Quantification of cytokine cDNA by PCR

To normalize the cDNA sample concentration, all samples were diluted to the same concentration as the sample with the lowest GAPDH concentration. Each PCR was performed in a 25-μL reaction mixture containing 5 μL diluted reverse transcriptase (RT) reaction mixture, 2.5 μL 1× PCR buffer (20 mM Tris (tris(hydroxymethyl)aminomethane)–HCl, 100 mM KCl, 0.1 mM EDTA, 1 mM dichlorodiphenyltrichloroethane (DTT), 0.5% Tween 20, 0.5% Nonited p40, 50% glycerol), 1.5 μL of 25 mM MgCl2, 2 μL of 200-μM concentration of each deoxynucleoside triphosphate (dNTP), 0.2 μL of 1.25 U Taq polymerase (Takara, Otsu, Japan), 1 μL of 0.4 μM GAPDH primers, and 1 μL of 0.4 μM for each cytokine (IL-2, IL-10). Thermal cycling was performed in a Touchdown Hybrid (Celbio, Milano, Italy) by using the following amplification profile: an initial denaturation at 95°C for 10 minutes; 35 cycles of denaturation at 95°C for 30 seconds, annealing at 60°C for 30 seconds, and extension at 72°C for 30 seconds; a final amplification step at 72°C for 10 minutes.

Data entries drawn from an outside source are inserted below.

(* ===== verification/Diff.v ===== *)
(** * Diff: desired against actual (internal/controller/apply/diff.go)

    The comparison that decides what `kuke apply` does with an existing
    resource.  A [DiffResult] is threaded through the field checks in their
    source order; a Go map ranged over by the source appears as a list of its
    keys in the order of that range. *)

From Stdlib Require Import ZArith String.
From stdpp Require Import base gmap strings list.
From S2P Require Import Prelude Model.

#[global] Instance TtyStage_eq_dec : EqDecision TtyStage.
Proof. solve_decision. Defined.
#[global] Instance ContainerSecretRef_eq_dec : EqDecision ContainerSecretRef.
Proof. solve_decision. Defined.
#[global] Instance ContainerRepo_eq_dec : EqDecision ContainerRepo.
Proof. solve_decision. Defined.
#[global] Instance GitIdentity_eq_dec : EqDecision GitIdentity.
Proof. solve_decision. Defined.

(** ** Comparisons *)

(** The loop shared by the slice comparisons: lengths, then element by element. *)
Fixpoint list_eqb {A} (eqb : A → A → bool) (a b : list A) : bool :=
  match a, b with
  | [], [] => true
  | x :: a', y :: b' => eqb x y && list_eqb eqb a' b'
  | _, _ => false
  end.

Definition slicesEqual (a b : list string) : bool := list_eqb String.eqb a b.

(** Struct equality with [==]: the VolumeRef pointers are compared by identity. *)
Definition volumeMount_eqb (a b : VolumeMount) : bool :=
  String.eqb (vm_Kind a) (vm_Kind b) && String.eqb (vm_Source a) (vm_Source b)
  && String.eqb (vm_Target a) (vm_Target b) && ptr_eq (vm_VolumeRef a) (vm_VolumeRef b)
  && Bool.eqb (vm_ReadOnly a) (vm_ReadOnly b) && Z.eqb (vm_SizeBytes a) (vm_SizeBytes b)
  && Z.eqb (vm_Mode a) (vm_Mode b) && Bool.eqb (vm_Ensure a) (vm_Ensure b).

Definition volumeMountsEqual (a b : list VolumeMount) : bool := list_eqb volumeMount_eqb a b.

Definition reposEqual (a b : list ContainerRepo) : bool :=
  list_eqb (fun x y => bool_decide (x = y)) a b.

Definition secretRefEqual (a b : option ContainerSecretRef) : bool :=
  match a, b with
  | None, None => true
  | Some x, Some y => bool_decide (x = y)
  | _, _ => false
  end.

Definition secretsEqual (a b : list ContainerSecret) : bool :=
  list_eqb (fun x y =>
    String.eqb (sec_Name x) (sec_Name y) && String.eqb (sec_FromFile x) (sec_FromFile y)
    && String.eqb (sec_FromEnv x) (sec_FromEnv y) && String.eqb (sec_MountPath x) (sec_MountPath y)
    && secretRefEqual (sec_SecretRef x) (sec_SecretRef y)) a b.

Definition registryCredentialsEqual (a b : list RegistryCredentials) : bool :=
  list_eqb (fun x y =>
    String.eqb (rc_Username x) (rc_Username y) && String.eqb (rc_Password x) (rc_Password y)
    && String.eqb (rc_ServerAddress x) (rc_ServerAddress y)) a b.

Definition mapsEqual (a b : gmap string string) : bool :=
  Nat.eqb (size a) (size b)
  && forallb (fun kv => String.eqb (map_index b kv.1) kv.2) (map_to_list a).

Definition managedSuffix : string := ".kukeon.io".

Definition filterManagedLabels (m : gmap string string) : gmap string string :=
  filter (fun kv => HasSuffix kv.1 managedSuffix = false) m.

Definition userLabelsEqual (desired actual : gmap string string) : bool :=
  mapsEqual (filterManagedLabels desired) (filterManagedLabels actual).

Definition cellTtyEqual (a b : option CellTty) : bool :=
  match a, b with
  | None, None => true
  | None, Some y => String.eqb (ctty_Default y) ""
  | Some x, None => String.eqb (ctty_Default x) ""
  | Some x, Some y => String.eqb (ctty_Default x) (ctty_Default y)
  end.

Definition capabilitiesDrop (c : option ContainerCapabilities) : list string :=
  match c with None => [] | Some c => cap_Drop c end.
Definition capabilitiesAdd (c : option ContainerCapabilities) : list string :=
  match c with None => [] | Some c => cap_Add c end.

Definition capabilitiesEqual (a b : option ContainerCapabilities) : bool :=
  match a, b with
  | None, None => true
  | Some x, Some y => slicesEqual (cap_Drop x) (cap_Drop y) && slicesEqual (cap_Add x) (cap_Add y)
  | _, _ =>
      Nat.eqb (length (capabilitiesDrop a) + length (capabilitiesAdd a)) 0
      && Nat.eqb (length (capabilitiesDrop b) + length (capabilitiesAdd b)) 0
  end.

Definition tmpfsEqual (a b : list ContainerTmpfsMount) : bool :=
  list_eqb (fun x y => String.eqb (tm_Path x) (tm_Path y) && Z.eqb (tm_SizeBytes x) (tm_SizeBytes y)
                       && slicesEqual (tm_Options x) (tm_Options y)) a b.

Definition int64PtrEqual (a b : option Z) : bool :=
  match a, b with
  | None, None => true
  | Some x, Some y => Z.eqb x y
  | _, _ => false
  end.

Definition isNone {A} (o : option A) : bool := match o with None => true | Some _ => false end.

Definition resourcesAreZero (r : option ContainerResources) : bool :=
  match r with
  | None => true
  | Some r => isNone (res_MemoryLimitBytes r) && isNone (res_CPUShares r) && isNone (res_PidsLimit r)
  end.

Definition resourcesEqual (a b : option ContainerResources) : bool :=
  match a, b with
  | None, None => true
  | Some x, Some y =>
      int64PtrEqual (res_MemoryLimitBytes x) (res_MemoryLimitBytes y)
      && int64PtrEqual (res_CPUShares x) (res_CPUShares y)
      && int64PtrEqual (res_PidsLimit x) (res_PidsLimit y)
  | _, _ => resourcesAreZero a && resourcesAreZero b
  end.

Definition ttyEqual (a b : option ContainerTty) : bool :=
  if ContainerTty_IsEmpty a && ContainerTty_IsEmpty b then true
  else match a, b with
       | Some x, Some y =>
           String.eqb (ct_Prompt x) (ct_Prompt y) && String.eqb (ct_LogFile x) (ct_LogFile y)
           && String.eqb (ct_LogLevel x) (ct_LogLevel y)
           && list_eqb (fun s t => bool_decide (s = t)) (ct_OnInit x) (ct_OnInit y)
       | _, _ => false
       end.

Definition gitIdentityIsZero (id : option GitIdentity) : bool :=
  match id with
  | None => true
  | Some i => String.eqb (gi_Name i) "" && String.eqb (gi_Email i) ""
  end.

Definition gitIdentityEqual (a b : option GitIdentity) : bool :=
  if gitIdentityIsZero a && gitIdentityIsZero b then true
  else match a, b with
       | Some x, Some y => bool_decide (x = y)
       | _, _ => false
       end.

Definition gitIsZero (g : option ContainerGit) : bool :=
  match g with
  | None => true
  | Some g => gitIdentityIsZero (git_Author g) && gitIdentityIsZero (git_Committer g)
              && String.eqb (git_SigningKey g) "" && String.eqb (git_AllowedSigners g) ""
              && Nat.eqb (length (git_Sign g)) 0
  end.

Definition gitEqual (a b : option ContainerGit) : bool :=
  if gitIsZero a && gitIsZero b then true
  else match a, b with
       | Some x, Some y =>
           gitIdentityEqual (git_Author x) (git_Author y)
           && gitIdentityEqual (git_Committer x) (git_Committer y)
           && String.eqb (git_SigningKey x) (git_SigningKey y)
           && String.eqb (git_AllowedSigners x) (git_AllowedSigners y)
           && slicesEqual (git_Sign x) (git_Sign y)
       | _, _ => false
       end.

Definition spaceDefaultsContainer (d : option SpaceDefaults) : option SpaceContainerDefaults :=
  match d with None => None | Some d => sd_Container d end.

Definition spaceContainerDefaultsIsZero (c : option SpaceContainerDefaults) : bool :=
  match c with
  | None => true
  | Some c => String.eqb (scd_User c) "" && isNone (scd_ReadOnlyRootFilesystem c)
              && isNone (scd_Capabilities c) && Nat.eqb (length (scd_SecurityOpts c)) 0
              && Nat.eqb (length (scd_Tmpfs c)) 0 && isNone (scd_Resources c)
  end.

Definition boolPtrEqual (a b : option bool) : bool :=
  match a, b with
  | None, None => true
  | Some x, Some y => Bool.eqb x y
  | _, _ => false
  end.

Definition spaceDefaultsEqual (a b : option SpaceDefaults) : bool :=
  match spaceDefaultsContainer a, spaceDefaultsContainer b with
  | None, None => true
  | Some x, Some y =>
      String.eqb (scd_User x) (scd_User y)
      && boolPtrEqual (scd_ReadOnlyRootFilesystem x) (scd_ReadOnlyRootFilesystem y)
      && capabilitiesEqual (scd_Capabilities x) (scd_Capabilities y)
      && slicesEqual (scd_SecurityOpts x) (scd_SecurityOpts y)
      && tmpfsEqual (scd_Tmpfs x) (scd_Tmpfs y)
      && resourcesEqual (scd_Resources x) (scd_Resources y)
  | ac, bc => spaceContainerDefaultsIsZero ac && spaceContainerDefaultsIsZero bc
  end.

Definition findRootContainer (containers : list ContainerSpec) : option ContainerSpec :=
  find_first c_Root containers.

(** ** Results *)

Inductive ChangeType := ChangeTypeNone | ChangeTypeAdditive | ChangeTypeCompatible | ChangeTypeBreaking.

#[global] Instance ChangeType_eq_dec : EqDecision ChangeType.
Proof. solve_decision. Defined.

Definition isBreakingChange (t : ChangeType) : bool := bool_decide (t = ChangeTypeBreaking).

Record DiffResult := {
  dr_HasChanges : bool;
  dr_ChangeType : ChangeType;
  dr_ChangedFields : list string;
  dr_BreakingChanges : list string;
  dr_Details : gmap string string
}.

Definition emptyDiff : DiffResult :=
  {| dr_HasChanges := false; dr_ChangeType := ChangeTypeNone; dr_ChangedFields := [];
     dr_BreakingChanges := []; dr_Details := ∅ |}.

(** "if result.ChangeType == ChangeTypeNone { result.ChangeType = t }" *)
Definition raiseType (t cur : ChangeType) : ChangeType :=
  match cur with ChangeTypeNone => t | _ => cur end.

(** The two blocks the field checks are made of. *)
Definition recordBreaking (field detail : string) (r : DiffResult) : DiffResult :=
  {| dr_HasChanges := true; dr_ChangeType := ChangeTypeBreaking;
     dr_ChangedFields := dr_ChangedFields r;
     dr_BreakingChanges := dr_BreakingChanges r ++ [field];
     dr_Details := <[field := detail]> (dr_Details r) |}.

Definition recordCompatible (field detail : string) (r : DiffResult) : DiffResult :=
  {| dr_HasChanges := true; dr_ChangeType := raiseType ChangeTypeCompatible (dr_ChangeType r);
     dr_ChangedFields := dr_ChangedFields r ++ [field];
     dr_BreakingChanges := dr_BreakingChanges r;
     dr_Details := <[field := detail]> (dr_Details r) |}.

Definition recordSpecFieldChange (rootContainer breakingOnRoot : bool) (field detail : string)
    (r : DiffResult) : DiffResult :=
  if rootContainer && breakingOnRoot then recordBreaking field detail r
  else recordCompatible field detail r.

Definition when (b : bool) (f : DiffResult → DiffResult) (r : DiffResult) : DiffResult :=
  if b then f r else r.

(** Statements in sequence. *)
Definition runSteps (steps : list (DiffResult → DiffResult)) (r : DiffResult) : DiffResult :=
  foldl (fun r f => f r) r steps.

Definition changedFrom (what from to : string) : string :=
  what +:+ " changed from " +:+ from +:+ " to " +:+ to.
Definition breakingFrom (what from to : string) : string :=
  changedFrom what from to +:+ " (breaking)".

Definition labelsChangedMsg : string := "labels changed".

(** ** The diffs *)

Definition DiffRealm (desired actual : Realm) : DiffResult :=
  if negb (String.eqb (sm_Name (realm_Metadata desired)) (sm_Name (realm_Metadata actual))) then
    recordBreaking "metadata.name"
      (breakingFrom "name" (Quote (sm_Name (realm_Metadata actual)))
         (Quote (sm_Name (realm_Metadata desired)))) emptyDiff
  else if negb (String.eqb (rsp_Namespace (realm_Spec desired)) "")
          && negb (String.eqb (rsp_Namespace (realm_Spec desired)) (rsp_Namespace (realm_Spec actual)))
  then
    recordBreaking "spec.namespace"
      (breakingFrom "namespace" (Quote (rsp_Namespace (realm_Spec actual)))
         (Quote (rsp_Namespace (realm_Spec desired)))) emptyDiff
  else runSteps
    [ when (negb (mapsEqual (sm_Labels (realm_Metadata desired)) (sm_Labels (realm_Metadata actual))))
        (recordCompatible "metadata.labels" labelsChangedMsg);
      when (negb (registryCredentialsEqual (rsp_RegistryCredentials (realm_Spec desired))
                    (rsp_RegistryCredentials (realm_Spec actual))))
        (recordCompatible "spec.registryCredentials" "registry credentials changed") ] emptyDiff.

Definition DiffSpace (desired actual : Space) : DiffResult :=
  if negb (String.eqb (sm_Name (space_Metadata desired)) (sm_Name (space_Metadata actual))) then
    recordBreaking "metadata.name"
      (breakingFrom "name" (Quote (sm_Name (space_Metadata actual)))
         (Quote (sm_Name (space_Metadata desired)))) emptyDiff
  else if negb (String.eqb (spsp_RealmName (space_Spec desired)) (spsp_RealmName (space_Spec actual)))
  then
    recordBreaking "spec.realmName"
      (breakingFrom "realm" (Quote (spsp_RealmName (space_Spec actual)))
         (Quote (spsp_RealmName (space_Spec desired)))) emptyDiff
  else if negb (String.eqb (spsp_CNIConfigPath (space_Spec desired)) "")
          && negb (String.eqb (spsp_CNIConfigPath (space_Spec desired))
                     (spsp_CNIConfigPath (space_Spec actual)))
  then
    recordBreaking "spec.cniConfigPath"
      (changedFrom "CNI config path" (Quote (spsp_CNIConfigPath (space_Spec actual)))
         (Quote (spsp_CNIConfigPath (space_Spec desired)))
       +:+ " (breaking - requires network recreation)") emptyDiff
  else runSteps
    [ when (negb (mapsEqual (sm_Labels (space_Metadata desired)) (sm_Labels (space_Metadata actual))))
        (recordCompatible "metadata.labels" labelsChangedMsg);
      when (negb (spaceDefaultsEqual (spsp_Defaults (space_Spec desired))
                    (spsp_Defaults (space_Spec actual))))
        (recordCompatible "spec.defaults.container" "container defaults changed") ] emptyDiff.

The PCR reaction products were then electrophoresed in a 10% acrylamide gel and stained with 0.5 μg/mL ethidium bromide, and the size of each cDNA product was determined by comparison with a DNA size marker pbR322 (Sigma). To quantify relative levels of gene expression the bands on the gels were scanned by transmission densitometry, and the areas of the peaks were calculated in arbitrary units. To evaluate the relative levels of expression of the target genes in RT-PCRs, the value of the internal standard (GAPDH) in each test tube was used as the baseline gene expression of that sample, and the relative value was calculated for each of the target genes amplified in that reaction. These values were then used to compare expression across samples tested.

Statistical analysis

Procedures were based on nonparametric analyses (Mann-Whitney); comparisons between different groups of patients were made using Fisher exact 2-tailed test. Statistical analysis was performed using the SPSS-PC statistical package (SPSS, Chicago, IL).

Results

IL-10 production is increased in HIV patients

IL-10 and IL-2 mRNA were quantified in unstimulated and in anti-CD3+anti-CD28-stimulated PBMCs of 36 HIV-infected individuals and in 22 HCs. IL-10–specific mRNA was increased, and IL-2–specific mRNA was reduced in HIV patients compared with HCs. These differences were statistically significant and were observed both in unstimulated and in anti-CD3+anti-CD28–stimulated PBMCs (Figure 1).

Fig. 1.

IL-2– and IL-10–specific mRNA in unstimulated (A) and anti-CD3+anti-CD28–stimulated PBMCs (B) of HIV-infected individuals and of healthy controls.

Open boxes (■) represent IL-2; black boxes (▪) represent IL-10. Mean values, SE, and statistically significant differences are shown. * = P < .05; ** = P < .005.

Fig. 1.

IL-2– and IL-10–specific mRNA in unstimulated (A) and anti-CD3+anti-CD28–stimulated PBMCs (B) of HIV-infected individuals and of healthy controls.

Open boxes (■) represent IL-2; black boxes (▪) represent IL-10. Mean values, SE, and statistically significant differences are shown. * = P < .05; ** = P < .005.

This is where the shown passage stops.